Este contexto acaba, naturalmente, por se tornar mais pesado e doloroso para os que gostam, escolheram e querem ser e continuar a ser professores, a maioria dos docentes apesar dos discursos de cansaço que regularmente se ouvem.

Todas estas questões sustentaram uma mobilização reactiva de forma muito significativa dos professores e tanto mais significativa, quanto também emerge fora, por assim dizer, da influência dos mais habituais “representantes” dos professores e se evidencia o apoio de pais e alunos, também preocupados com a situação de mal-estar e injustiça dos docentes.

Ainda relativamente aos professores e também decorrente das políticas públicas erradas de que, sem surpresa, ninguém assume responsabilidade, assistimos ao agudizar da falta de docentes que produz efeitos de diferente natureza e todos preocupantes, muitos alunos sem aulas a alguma disciplina no final do primeiro período, recurso profissionais sem formação adequada e o risco de promoção de uma “desprofissionalização” da classe docente com óbvios riscos.

Merece também registo o conhecimento de dados conhecidos de diversos dispositivos de avaliação externa do desempenho de alunos, de produção interna pelo IAVE, exames ou provas de aferição, ou externa de que é exemplo o PISA, que claramente mostram um abaixamento do desempenho escolar dos alunos portugueses nos diferentes ciclos e com a manutenção de desigualdades que a educação escolar não está a minimizar. Os dados dos dispositivos de avaliação externa contrastam com as avaliações internas, que através dos “percursos de sucesso” (alunos que terminam o ciclo no número de anos previsto) mostram uma discrepância altíssima que não deveria existir.

O ME continua, apesar da retórica em sentido contrário, a envolver as escolas e o seu quotidiano numa burocracia asfixiante e inútil que aumenta problemas e nada contribui para soluções.

Continua a ser imprescindível dotar as escolas de forma continua e estável dos recursos necessários para minimizar tanto e tão rápido quanto possível as dificuldades que identificam. Recursos suficientes para recorrer a apoios tutoriais ou ao trabalho com grupos de alunos de menor dimensão, apoios específicos a alunos mais vulneráveis, técnicos, psicólogos, por exemplo, num rácio que possibilite um trabalho multidimensionado como é exigido, etc., são essenciais e serão sempre essenciais. Torna-se também necessária a existência de dispositivos de regulação que sustentem o trabalho desenvolvido e de processos desburocratizados.

São apenas alguns exemplos de respostas com resultados potenciais com um custo que talvez não seja superior aos custos de tantos Projectos, Planos, Programas ou Iniciativas Inovadoras destinadas a múltiplas matérias e com custos associados de “produção” que já me têm embaraçado, mas a verdade é que as agendas e o marketing têm custos.
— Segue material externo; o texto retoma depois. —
Lemma getOrStartSession_safe m P : assumed F m P ->
  safe F D m (getOrStartSessionLocked m) (fun id m' => frame m m' /\ len id <= 64).
Proof.
  intros Hm. unfold getOrStartSessionLocked. unfold gets at 1, bind at 1. destruct (negb _).
  { apply safe_frame_ret. intros Hf. destruct (Hm Hf) as [Hi _]. split; [done|apply Hi]. }
  eapply (safe_frame_bind _ _ _ (fun _ _ => True)); [eapply (safe_frame_storage _ _ (fun _ _ => True)); [apply tame_timeNow|exact Hm|done]|].
  intros now m1 _ Hm1.
  eapply (safe_frame_bind _ _ _ (fun id _ => len id <= 64)).
  { eapply (safe_frame_storage _ _ (fun id _ => len id <= 64)); [apply tame_generateSessionID|exact Hm1|].
    intros id w' Ew _ _ _ _. by eapply generateSessionID_short. }
  intros id m2 _ Hm2.
  eapply (safe_frame_bind _ _ _ (fun _ _ => len id <= 64)).
  { eapply (safe_frame_storage _ _ (fun _ _ => len id <= 64)); [apply tame_timeNow|exact Hm2|]. by intros ? ? _ _ _ _ [_ ?]. }
  intros start m3 _ Hm3.
  eapply (safe_frame_bind _ _ _ (fun _ _ => len id <= 64)).
  { eapply safe_mono; [|eapply safe_session; [exact Hm3|reflexivity|apply frame_session|]].
    - intros u _ Hf _ [Hfr _]. split; [exact Hfr|]. by destruct (Hm3 Hf) as (_ & _ & ?).
    - intros _ (_ & ?). split; [apply Forall_nil_2|done]. }
  intros [] m4 _ Hm4.
  eapply (safe_frame_bind _ _ _ (fun _ _ => len id <= 64)).
  { eapply safe_mono; [|eapply writeSessionMarker_safe; exact Hm4]. intros u _ Hf _ [Hfr _]. split; [exact Hfr|].
    by destruct (Hm4 (fortunate_before _ _ (proj1 (fr_tame _ _ Hfr)) Hf)) as (_ & _ & ?). }
  intros [] m5 _ Hm5. apply safe_frame_ret. intros Hf. by destruct (Hm5 Hf) as (? & _ & ?).
Qed.

Lemma tame_delete_markers l : Forall (fun b => HasPrefix b BlobIDPrefixSession = true) l ->
  tame_op (for_each l (fun b => let* r := attempt (DeleteBlob b) in match r with Ok _ | Err ErrBlobNotFound => ret tt | Err e => fail e end)).
Proof.
  intros Hl. apply tame_for_each. intros b Hb. rewrite Forall_forall in Hl.
  apply tame_bind; [apply tame_attempt, tame_DeleteBlob, session_other; auto|]. intros [u|e]; [apply tame_ret|]. destruct e; auto with tame.
Qed.

Lemma grows_DeleteBlob id w : grows w (DeleteBlob id w).2.
Proof.
  unfold DeleteBlob, bind, next_turn. cbn. destruct (tn_write _); cbn; [destruct (w_blobs w !! id)| |destruct (w_blobs w !! id)]; split_and!; cbn; first [by exists []|lia].
Qed.

Lemma w_grows_world_bind {A B} (c : M world A) (k : A -> M world B) : (forall w, grows w (c w).2) -> (forall a w, grows w (k a w).2) ->
  forall w, grows w (bind c k w).2.
Proof. intros Hc Hk w. unfold bind. specialize (Hc w). destruct (c w) as [[a|e] w1]; [|done]. etrans; [exact Hc|apply Hk]. Qed.

Lemma w_grows_commitSession : w_grows commitSession.
Proof.
  unfold commitSession. apply w_grows_bind; [by intros m|]. intros l. apply w_grows_bind; [|by intros ? m]. apply w_grows_storage.
  induction l as [|b l IH]; cbn [for_each]; [done|]. apply w_grows_world_bind; [|intros _; exact IH].
  apply w_grows_world_bind; [|intros [u|[]] w; done]. intros w. unfold attempt. pose proof (grows_DeleteBlob b w). by destruct (DeleteBlob b w).
Qed.

Lemma commitSession_safe m P : assumed F m P -> safe F D m (commitSession m) (fun _ m' => frame m m' /\ True).
Proof.
  intros Hm. destruct (decide (Forall (fun b => HasPrefix b BlobIDPrefixSession = true) (wm_sessionMarkerBlobIDs m))) as [Hl|Hl].
  2: { apply safe_absurd; [apply w_grows_commitSession|]. intros Hf. destruct (Hm Hf) as [Hi _]. by destruct Hl, Hi. }
  unfold commitSession. unfold gets at 1, bind at 1.
  eapply (safe_frame_bind _ _ _ (fun _ _ => True)); [eapply (safe_frame_storage _ _ (fun _ _ => True)); [by apply tame_delete_markers|exact Hm|done]|].
  intros u m1 _ Hm1. eapply safe_session; [exact Hm1|reflexivity|apply frame_session|]. by cbn.
Qed.

(** ** New packs *)

(** No stored pack has the name, no other manager and no pack in memory. *)
Definition fresh_name (m : WriteManager) (id : string) : Prop :=
  w_blobs (wm_world m) !! id = None /\ ~ F id /\ (forall p pp, referenced m p -> wm_packs m !! p = Some pp -> pp_packBlobID pp <> id)
  /\ exists r, r ∈ w_drawn (wm_world m) /\ pack_name id r.

Lemma frame_fresh m m' id : frame m m' -> fresh_name m id -> fresh_name m' id.
Proof.
  intros Hf (Hb & HF & Ho & r & Hr & Hn). split_and!; [|done| |].
  - rewrite (tame_pack _ _ _ (fr_tame _ _ Hf)); [done|]. by eapply pack_name_is_pack.
  - intros p pp. rewrite (frame_referenced _ _ _ Hf), (fr_packs _ _ Hf). apply Ho.
  - exists r. split; [|done]. eapply grows_drawn; [apply (fr_tame _ _ Hf)|done].
Qed.

Lemma draw_fresh m w' r : draw_pack_id (wm_world m) = (Ok r, w') -> fortunate w' -> inv F m ->
  length r = packBlobIDLength /\ byte_list r /\ forall id, pack_name id r -> fresh_name (with_world m w') id.
Proof.
  unfold draw_pack_id. intros Hr. apply bind_Ok in Hr as (r' & w1 & Hr & He). apply bind_Ok in He as (u & w2 & Hu & He).
  injection Hu as _ <-. injection He as -> <-. intros Hf Hi.
  pose proof (tame_cryptorand packBlobIDLength (wm_world m)) as Ht. rewrite Hr in Ht. cbn [snd] in Ht.
  apply cryptorand_Ok in Hr as [Hl Hb]. split_and!; [done..|]. intros id Hn.
  pose proof (f_drawn _ Hf) as Hd. cbn in Hd. apply NoDup_cons in Hd as [Hd _].
  assert (forall r', r' ∈ w_drawn (wm_world m) -> pack_name id r' -> False) as Hno.
  { intros r' Hr' Hn'. apply Hd. rewrite (pack_name_inj id r r' Hn Hn'). eapply grows_drawn; [apply Ht|done]. }
  split_and!.
  - cbn. rewrite (tame_pack _ _ _ Ht) by (by eapply pack_name_is_pack). destruct (w_blobs (wm_world m) !! id) eqn:E; [|done].
    destruct (so_packs _ (inv_storage _ _ Hi) id) as (r' & ? & ?); [by eapply pack_name_is_pack|by eauto|]. exfalso. eauto.
  - intros HF. destruct (inv_foreign _ _ Hi id HF) as (r' & ? & ?). eauto.
  - cbn. intros p pp Hp Hpp E. destruct (inv_packs _ _ Hi p Hp) as (pp' & Hpp' & Hok & _). rewrite Hpp in Hpp'. injection Hpp' as <-.
    destruct (pk_name _ _ Hok) as (r' & Hr' & Hn'). rewrite E in Hn'. eauto.
  - exists r. split; [by left|done].
Qed.

Definition new_pack (m : WriteManager) (prefix id : string) (b : list Z) : WriteManager :=
  let p := fresh (dom (wm_packs m)) in
  set_packs m (<[p := mkPack prefix id ∅ b false]> (wm_packs m)) (<[prefix := p]> (wm_pendingPacks m))
    (wm_writingPacks m) (wm_failedPacks m) (wm_packIndexBuilder m).

Lemma unused_pointer m p : inv F m -> referenced m p -> p <> fresh (dom (wm_packs m)).
Proof.
  intros Hi Hr ->. destruct (inv_packs _ _ Hi _ Hr) as (pp & Hpp & _). apply (is_fresh (dom (wm_packs m))). apply elem_of_dom. eauto.
Qed.

Lemma new_pack_referenced m prefix id b p : wm_pendingPacks m !! prefix = None ->
  referenced (new_pack m prefix id b) p <-> p = fresh (dom (wm_packs m)) \/ referenced m p.
Proof.
  intros Hn. unfold referenced. cbn. split.
  - intros [(q & [[<- <-]|[_ ?]]%lookup_insert_Some)|?]; eauto.
  - intros [->|[(q & Hq)|?]]; [left; exists prefix; by rewrite lookup_insert_eq| |by eauto].
    left. exists q. rewrite lookup_insert_ne; [done|]. congruence.
Qed.

Lemma new_pack_local m prefix id b it : inv F m -> wm_pendingPacks m !! prefix = None ->
  local_entry (new_pack m prefix id b) it <-> local_entry m it.
Proof.
  intros Hi Hn. unfold local_entry. change (wm_packIndexBuilder (new_pack m prefix id b)) with (wm_packIndexBuilder m).
  split; (intros [(p & pp & i & Hr & Hpp & Hit)|?]; [|by right]); left; exists p, pp, i.
  - apply (new_pack_referenced _ _ _ _ _ Hn) in Hr as [->|Hr]; cbn in Hpp.
    + rewrite lookup_insert_eq in Hpp. by injection Hpp as <-.
    + rewrite lookup_insert_ne in Hpp; [done|]. intros E. by apply (unused_pointer m p Hi Hr).
  - split; [apply new_pack_referenced; auto|]. split; [|done]. cbn. rewrite lookup_insert_ne; [done|].
    intros E. by apply (unused_pointer m p Hi Hr).
Qed.

Lemma new_pack_inv m prefix id b : inv F m -> wm_pendingPacks m !! prefix = None -> fresh_name m id -> 1 <= slen b < pack_bound ->
  inv F (new_pack m prefix id b).
Proof.
  intros Hi Hn (Hb & HF & Ho & Hr) Hs. set (p := fresh (dom (wm_packs m))).
  assert (forall q pp, referenced m q -> wm_packs m !! q = Some pp -> wm_packs (new_pack m prefix id b) !! q = Some pp) as Hold.
  { intros q pp Hq Hpp. cbn. rewrite lookup_insert_ne; [done|]. intros E. by apply (unused_pointer m q Hi Hq). }
  assert (wm_packs (new_pack m prefix id b) !! p = Some (mkPack prefix id ∅ b false)) as Hp by (cbn; by rewrite lookup_insert_eq).
  split; try apply Hi.
  - intros q Hq. apply (new_pack_referenced _ _ _ _ _ Hn) in Hq as [->|Hq].
    + eexists. split; [exact Hp|]. split; [|done]. split; [done|done| |done]. intros b' Hb'. change (w_blobs (wm_world m) !! id = Some b') in Hb'. congruence.
    + destruct (inv_packs _ _ Hi q Hq) as (pp & Hpp & ?). exists pp. split; [by apply Hold|done].
  - intros pre q Hpq. change (<[prefix := p]> (wm_pendingPacks m) !! pre = Some q) in Hpq. apply lookup_insert_Some in Hpq as [[<- <-]|[Hne Hq]].
    + assert (~ referenced m p) as Hnr by (intros Hr'; by apply (unused_pointer m p Hi Hr')).
      split_and!; [|  |eexists; split; [exact Hp|done]]; intros Hin; apply Hnr; unfold referenced; auto.
    + destruct (inv_pending _ _ Hi pre q Hq) as (? & ? & pp & Hpp & ?). split_and!; [done..|]. exists pp. split; [|done].
      apply Hold; [left; eauto|done].
  - intros q1 q2 pp1 pp2 H1 H2 E1 E2 E. apply (new_pack_referenced _ _ _ _ _ Hn) in H1 as [->|H1], H2 as [->|H2]; fold p in E1, E2 |- *; [done| | |].
    + destruct (inv_packs _ _ Hi q2 H2) as (pp & Hpp & _). rewrite (Hold _ _ H2 Hpp) in E2. injection E2 as <-.
      rewrite Hp in E1. injection E1 as <-. cbn in E. by apply (Ho q2 pp) in H2.
    + destruct (inv_packs _ _ Hi q1 H1) as (pp & Hpp & _). rewrite (Hold _ _ H1 Hpp) in E1. injection E1 as <-.
      rewrite Hp in E2. injection E2 as <-. cbn in E. by apply (Ho q1 pp) in H1.
    + destruct (inv_packs _ _ Hi q1 H1) as (pp & Hpp & _). rewrite (Hold _ _ H1 Hpp) in E1. injection E1 as <-.
      destruct (inv_packs _ _ Hi q2 H2) as (qq & Hqq & _). rewrite (Hold _ _ H2 Hqq) in E2. injection E2 as <-.
      by eapply (inv_distinct _ _ Hi).
  - eapply counted_sub; [reflexivity| |exact (inv_count _ _ Hi)]. intros it Hit. exists it. split; [|done]. by apply new_pack_local in Hit.
Qed.

Lemma new_pack_evolves m prefix id b : inv F m -> wm_pendingPacks m !! prefix = None -> evolves F D m (new_pack m prefix id b).
Proof.
  intros Hi Hn. assert (forall it, known (new_pack m prefix id b) it <-> known m it) as Hk.
  { intros it. unfold known. by rewrite new_pack_local. }
  apply evolves_known; [done| |]; intros it Hit; [left|intros _; exists it]; by rewrite Hk in *.
Qed.

(** The pack for new contents under a prefix; nothing becomes known or
    unknown. *)
Record pack_opened (m : WriteManager) (prefix : string) (p : nat) (m' : WriteManager) : Prop := {
  po_tame : tame (wm_world m) (wm_world m');
  po_pending : wm_pendingPacks m' !! prefix = Some p;
  po_builder : wm_packIndexBuilder m' = wm_packIndexBuilder m;
  po_writing : wm_writingPacks m' = wm_writingPacks m;
  po_packs q : referenced m q -> wm_packs m' !! q = wm_packs m !! q;
  po_known it : known m' it <-> known m it
}.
Por outro lado, também acontece que todo este movimento acaba por mascarar a inadequação ou ausência em matéria de políticas públicas.

O ano também me parece marcado pelo deslumbramento do ME com a transição digital, quando são conhecidas com demasiada frequência queixas relativas ao acesso a equipamentos por parte dos alunos, à qualidade dos equipamentos, à insuficiência dos recursos necessários à adequada utilização dos equipamentos, nas escolas, mas em particular nas salas de aulas, infra-estruturas eléctricas e rede de net eficientes, por exemplo. Acontece ainda que existe uma enorme diversidade na literacia digital dos alunos. Deste cenário podem decorrer situações sérias de desigualdade entre escolas e entre alunos e todos conhecemos múltiplas situações que evidenciam a enorme disparidade de recursos e da sua utilização.

É conhecido também que muitas famílias recusam receber os computadores pois em caso de problemas serão responsáveis pelos equipamentos. Nesta situação estão sobretudo famílias com menores rendimentos o que, naturalmente, não será de estranhar. Os exames e provas de aferição serão realizados em formato digital em 2024.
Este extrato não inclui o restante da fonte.